October 09, 2020 | FBN Insights | Kevin McNew

Strong Export Sales Ahead of USDA Report Today

Attache Feed Grain Report for China shows feed demand strong, U.S. benefitting

Strong Export Sales 

  • Soybean sales for the week ended October 1 were very strong again at 95.2 million bushels.
  • New net sales to China of 40.4 million bushels brings their 2020/21 total commitments 812 million bushels; over four times greater than last year.
  • Corn sales last week of 48.3 million bushels were toward the upper end of market expectations.
  • China corn purchases were only 748,000 bushels, with their total purchases for 2020/21 at 393.7 million bushels compared to just 2.3 million last year.
  • Export sales of wheat were near the upper end of market expectations totaling 19.5 million bushels. 
  • Total wheat export commitments of 534 million bushels are up 8% from last year.
  • Upland cotton sales of 178,400 running bales were down 24% from the previous week and 27% from the prior 4-week average.

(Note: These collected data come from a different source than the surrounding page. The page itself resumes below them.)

Lemma read_bytes_back s dAtA i rest :
  zlen dAtA < two63 -> at_ dAtA i (delimited s ++ rest) ->
  read_bytes dAtA (zlen dAtA) i = done_ (s, i + zlen (delimited s)).
Proof.
  intros Hd Hat. unfold delimited in *. rewrite <-app_assoc in Hat.
  assert (Hs : 0 <= zlen s < two63).
  { pose proof (at_zlen _ _ _ Hat) as Hz. rewrite !zlen_app in Hz. pose proof (zlen_nonneg s).
    pose proof (zlen_nonneg rest). pose proof (zlen_nonneg (varint (zlen s))). destruct Hat. lia. }
  unfold read_bytes. rewrite (read_varint_back i64 (zlen s) dAtA i (s ++ rest)) by (unfold two63, two64 in *; auto with lia).
  cbn [pbind done_]. rewrite i64_id by lia. apply at_app in Hat.
  unfold done_ at 1. cbn [pbind]. rewrite (read_slice_back s dAtA _ rest) by done.
  by rewrite zlen_app, Z.add_assoc.
Qed.

Lemma read_string_back s dAtA i rest :
  zlen dAtA < two63 -> at_ dAtA i (delimited (str_bytes s) ++ rest) ->
  read_string dAtA (zlen dAtA) i = done_ (s, i + zlen (delimited (str_bytes s))).
Proof.
  intros Hd Hat. unfold delimited in *. set (bs := str_bytes s) in *. rewrite <-app_assoc in Hat.
  assert (Hs : 0 <= zlen bs < two63).
  { pose proof (at_zlen _ _ _ Hat) as Hz. rewrite !zlen_app in Hz. pose proof (zlen_nonneg bs).
    pose proof (zlen_nonneg rest). pose proof (zlen_nonneg (varint (zlen bs))). destruct Hat. lia. }
  unfold read_string. rewrite (read_varint_back u64 (zlen bs) dAtA i (bs ++ rest)) by (unfold two63, two64 in *; auto with lia).
  unfold done_ at 1. cbn [pbind]. rewrite u64_id, i64_id by (unfold two63, two64 in *; lia). apply at_app in Hat.
  rewrite (read_slice_back bs dAtA _ rest) by done. unfold done_ at 1. cbn [pbind].
  unfold bs. by rewrite bytes_str_bytes, zlen_app, Z.add_assoc.
Qed.

(** *** Messages field by field

    [eats out m m']: wherever [out] is next in the input, the loop turns [m] into
    [m'] by reading exactly [out]. *)

Section eats.
Context {Msg : Type}.
Variable field : Z -> option (Z -> list byte -> Z -> Z -> Msg -> parsed (Msg * Z)).
Variable append_unknown : list byte -> Msg -> Msg.

#[local] Abbreviation loop := (unmarshal_loop field append_unknown).

Definition eats (out : list byte) (m m' : Msg) : Prop :=
  forall dAtA i rest fuel, zlen dAtA < two63 -> at_ dAtA i (out ++ rest) ->
    (length (out ++ rest) < fuel)%nat ->
    exists fuel', (length rest < fuel')%nat /\
      loop fuel dAtA (zlen dAtA) i m = loop fuel' dAtA (zlen dAtA) (i + zlen out) m'.

Lemma eats_nil m : eats [] m m.
Proof. intros dAtA i rest fuel _ _ Hf. exists fuel. split; [done|]. by rewrite Z.add_0_r. Qed.

Lemma eats_app out1 out2 m1 m2 m3 : eats out1 m1 m2 -> eats out2 m2 m3 -> eats (out1 ++ out2) m1 m3.
Proof.
  intros H1 H2 dAtA i rest fuel Hd Hat Hf. rewrite <-app_assoc in Hat, Hf.
  destruct (H1 dAtA i (out2 ++ rest) fuel Hd Hat Hf) as (f1 & Hf1 & ->).
  destruct (H2 dAtA (i + zlen out1) rest f1 Hd (at_app _ _ _ _ Hat) Hf1) as (f2 & Hf2 & ->).
  exists f2. split; [done|]. by rewrite zlen_app, Z.add_assoc.
Qed.

Lemma eats_when (b : bool) out m m' : (b = true -> eats out m m') -> (b = false -> m = m') ->
  eats (if b then out else []) m m'.
Proof. destruct b; intros H1 H2; [by apply H1|]. rewrite H2 by done. apply eats_nil. Qed.

(** One field: a one-byte tag [tag] with wire type [wt], then [payload]. *)
Lemma eats_field num wt f payload m m' tag :
  tag = num * 8 + wt -> 1 <= num < 16 -> 0 <= wt < 8 -> wt <> 4 ->
  field num = Some (typed wt f) -> payload <> [] ->
  (forall dAtA i rest, zlen dAtA < two63 -> at_ dAtA i (payload ++ rest) ->
     f dAtA (zlen dAtA) i m = done_ (m', i + zlen payload)) ->
  eats (z2b tag :: payload) m m'.
Proof.
  intros -> Hn Hw Hw4 Hfield Hne Hf dAtA i rest fuel Hd Hat Hfuel.
  destruct fuel as [|fuel]; [lia|]. exists fuel. cbn [app] in *.
  split; [simpl in Hfuel; rewrite length_app in Hfuel; destruct payload; [done|simpl in Hfuel; lia]|].
  cbn [unmarshal_loop]. pose proof (at_cons _ _ _ _ Hat) as (Hlt & _ & Hat').
  destruct (Z.ltb_spec i (zlen dAtA)); [|lia]. unfold unmarshal_step.
  assert (Hv : varint (num * 8 + wt) = [z2b (num * 8 + wt)]).
  { unfold varint. cbn [varint_n]. destruct (Z.leb_spec 128 (num * 8 + wt)); [lia|done]. }
  rewrite (read_varint_back u64 (num * 8 + wt) dAtA i (payload ++ rest)); [|unfold two64; lia|by rewrite Hv].
  unfold done_ at 1. cbn [pbind]. rewrite u64_id by (unfold two64; lia).
  assert (Hshift : Z.shiftr (num * 8 + wt) 3 = num).
  { rewrite Z.shiftr_div_pow2 by lia. change (2 ^ 3) with 8. rewrite Z.div_add_l, Z.div_small by lia. lia. }
  assert (Hland : Z.land (num * 8 + wt) 7 = wt).
  { change 7 with (Z.ones 3). rewrite Z.land_ones by lia. change (2 ^ 3) with 8.
    rewrite Z.add_comm, Z.mod_add, Z.mod_small by lia. lia. }
  rewrite Hshift, Hland, i32_id by (unfold two31; lia).
  destruct (Z.eqb_spec wt 4); [lia|]. destruct (Z.leb_spec num 0); [lia|]. rewrite Hfield. unfold typed.
  rewrite Z.eqb_refl. cbn [negb]. rewrite Hv. change (zlen [z2b (num * 8 + wt)]) with 1.
  rewrite (Hf dAtA (i + 1) rest Hd Hat'). unfold done_ at 1. cbn [pbind].
  by rewrite zlen_cons, Z.add_assoc.
Qed.

(** A list of fields of the same number. *)
Lemma eats_list {A} (enc : A -> list byte) (add : Msg -> A -> Msg) (xs : list A) m :
  Forall (fun x => forall m, eats (enc x) m (add m x)) xs ->
  eats (concat (enc <$> xs)) m (foldl add m xs).
Proof.
  revert m. induction xs as [|x xs IH]; intros m Hx; simpl; [apply eats_nil|].
  apply Forall_cons in Hx as [Hx Hxs]. eapply eats_app; [apply Hx|by apply IH].
Qed.

Lemma eats_unmarshal out m m' :
  zlen out < two63 -> eats out m m' -> unmarshal field append_unknown out m = done_ m'.
Proof.
  intros Hz He. unfold unmarshal.
  destruct (He out 0 [] (S (length out)) Hz) as (f & Hf & ->).
  - rewrite app_nil_r. split; [|done]. pose proof (zlen_nonneg out). lia.
  - rewrite app_nil_r. lia.
  - destruct f as [|f]; [simpl in Hf; lia|]. cbn [unmarshal_loop]. rewrite Z.add_0_l, Z.ltb_irrefl. done.
Qed.
End eats.

(** ** Fields, written and read *)

(** [i -= len(s); copy(dAtA[i:], s); i = encodeVarint(dAtA, i, uint64(len(s))); i--; dAtA[i] = tag] *)
Definition put_delimited (tag : Z) (s : list byte) : wstate -> result wstate :=
  copy_back s ;;> encodeVarint (u64 (zlen s)) ;;> put_byte tag.

(** A nested message with its tag. *)
Definition put_message (tag : Z) (marshal : list byte -> result (list byte * Z)) : wstate -> result wstate :=
  put_nested marshal ;;> put_byte tag.

(** [i = encodeVarint(dAtA, i, v); i--; dAtA[i] = tag] *)
Definition put_varint (tag v : Z) : wstate -> result wstate :=
  encodeVarint v ;;> put_byte tag.

Lemma writes_then f g out1 out2 : writes f out1 -> writes g out2 -> writes (f ;;> g) (out2 ++ out1).
Proof. apply writes_seq. Qed.

Lemma writes_delimited tag s : zlen s < two64 -> writes (put_delimited tag s) (z2b tag :: delimited s).
Proof.
  intros Hs. pose proof (zlen_nonneg s).
  assert (He : z2b tag :: delimited s = ([z2b tag] ++ varint (zlen s)) ++ s) by done. rewrite He.
  unfold put_delimited. apply writes_then; [apply writes_copy_back|]. rewrite u64_id by lia.
  apply writes_then; [by apply writes_encodeVarint|apply writes_put_byte].
Qed.

Lemma writes_message tag f out :
  zlen out < two64 -> marshals f out -> writes (put_message tag f) (z2b tag :: delimited out).
Proof.
  intros Hs Hf. change (z2b tag :: delimited out) with ([z2b tag] ++ delimited out).
  apply writes_then; [by apply writes_nested|apply writes_put_byte].
Qed.

Lemma writes_varint tag v : 0 <= v < two64 -> writes (put_varint tag v) (z2b tag :: varint v).
Proof.
  intros Hv. change (z2b tag :: varint v) with ([z2b tag] ++ varint v).
  apply writes_then; [by apply writes_encodeVarint|apply writes_put_byte].
Qed.

(** A loop over repeated fields from the last to the first. *)
Fixpoint put_each {A} (put : A -> wstate -> result wstate) (xs : list A) : wstate -> result wstate :=
  match xs with
  | [] => Ok
  | x :: xs => put_each put xs ;;> put x
  end.

Lemma writes_each {A} (put : A -> wstate -> result wstate) (enc : A -> list byte) xs :
  Forall (fun x => writes (put x) (enc x)) xs -> writes (put_each put xs) (concat (enc <$> xs)).
Proof.
  induction 1 as [|x xs Hx _ IH]; simpl; [apply writes_nil|]. by apply writes_then.
Qed.

(** What the sizes of fields add up to. *)
Definition size_delimited (l : Z) : Z := 1 + l + sov (u64 l).

Lemma zlen_delimited tag s : zlen s < two64 -> zlen (z2b tag :: delimited s) = size_delimited (zlen s).
Proof.
  intros Hs. pose proof (zlen_nonneg s). unfold delimited, size_delimited.
  rewrite u64_id, zlen_cons, zlen_app, varint_length by lia. lia.
Qed.

Lemma zlen_varint tag v : 0 <= v < two64 -> zlen (z2b tag :: varint v) = 1 + sov v.
Proof. intros Hv. by rewrite zlen_cons, varint_length. Qed.

Definition marshal_from (f : wstate -> result wstate) (dAtA : list byte) : result (list byte * Z) :=
  '(dAtA', i) ← f (dAtA, zlen dAtA); Ok (dAtA', zlen dAtA' - i).

(** [MarshalVT] given the size and the marshaller. *)
Definition marshal_vt (size : Z) (f : list byte -> result (list byte * Z)) : result (list byte) :=
  dAtA ← go_make x00 size;
  '(dAtA, n) ← f dAtA;
  Ok (take (Z.to_nat n) dAtA).

Lemma marshal_vt_ok size f out : marshals f out -> zlen out = size -> marshal_vt size f = Ok out.
Proof.
  intros Hf <-. pose proof (zlen_nonneg out). unfold marshal_vt. rewrite go_make_ok by done. cbn [mbind result_bind].
  set (buf := replicate _ x00). assert (Hb : length buf = length out) by (unfold buf, zlen; rewrite length_replicate; lia).
  destruct (Hf buf) as (d & -> & Hl & Hd); [unfold zlen; lia|]. cbn [mbind result_bind].
  rewrite Hb, Nat.sub_diag in Hd. change (drop 0 d) with d in Hd. subst d.
  rewrite take_ge by (unfold zlen; lia). done.
Qed.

FBN’s Take On What It Means: Export sales of corn, wheat and beans are all ahead of the pace needed to reach the current USDA projections for the marketing year, which will likely be adjusted upward. China was a strong buyer again, but the next report could be a bit slower due to their weeklong fall holiday.  

USDA/FAS Attache Feed Grain Report for China

  • The key item in the report was forecasting a 3.2% increase in feed grain use for China this year or a volume of 6.8 million tonnes versus last year.
  • Feed and residual use is forecast to rebound to levels seen in 2017/18.
  • Total feed and residual use excluding rice is 219 million tonnes with the boost primarily tied to expansion of the swine and poultry industries.
  • Feed and residual for corn, sorghum, barley, and wheat combined use was 212 million tonnes in 2019/20 and 208 million in 2018/19.
  • Corn imports are forecast at 7 million tonnes but it is expected that the 7.2 million tonne TRQ already has been used up.  Plus, there are rumors that another five million tonnes could be allocated (2 million to Black Sea, 3 million to US) with the industry requesting an additional 20 million tonnes.
  • Sorghum imports are seen higher, while barley imports are forecast at 5 million tonnes, down 500,000 versus last year.
  • Wheat imports are forecast at 7 million tonnes with COFCO stating it will utilize the entire TRQ volume.

FBN’s Take On What It Means: FBN sees China importing more corn than 7 million tonnes given that the buyer already has more than that total on the books from the US alone.  Corn delivered to China is at times cheaper than domestic corn.  Wheat imports also are forecast to be strong.  Suspicion is that China will boost its feed wheat use as well, but the country has ample stocks of older wheat. The takeaway is that Chinese feed demand is strong and the U.S. is benefitting.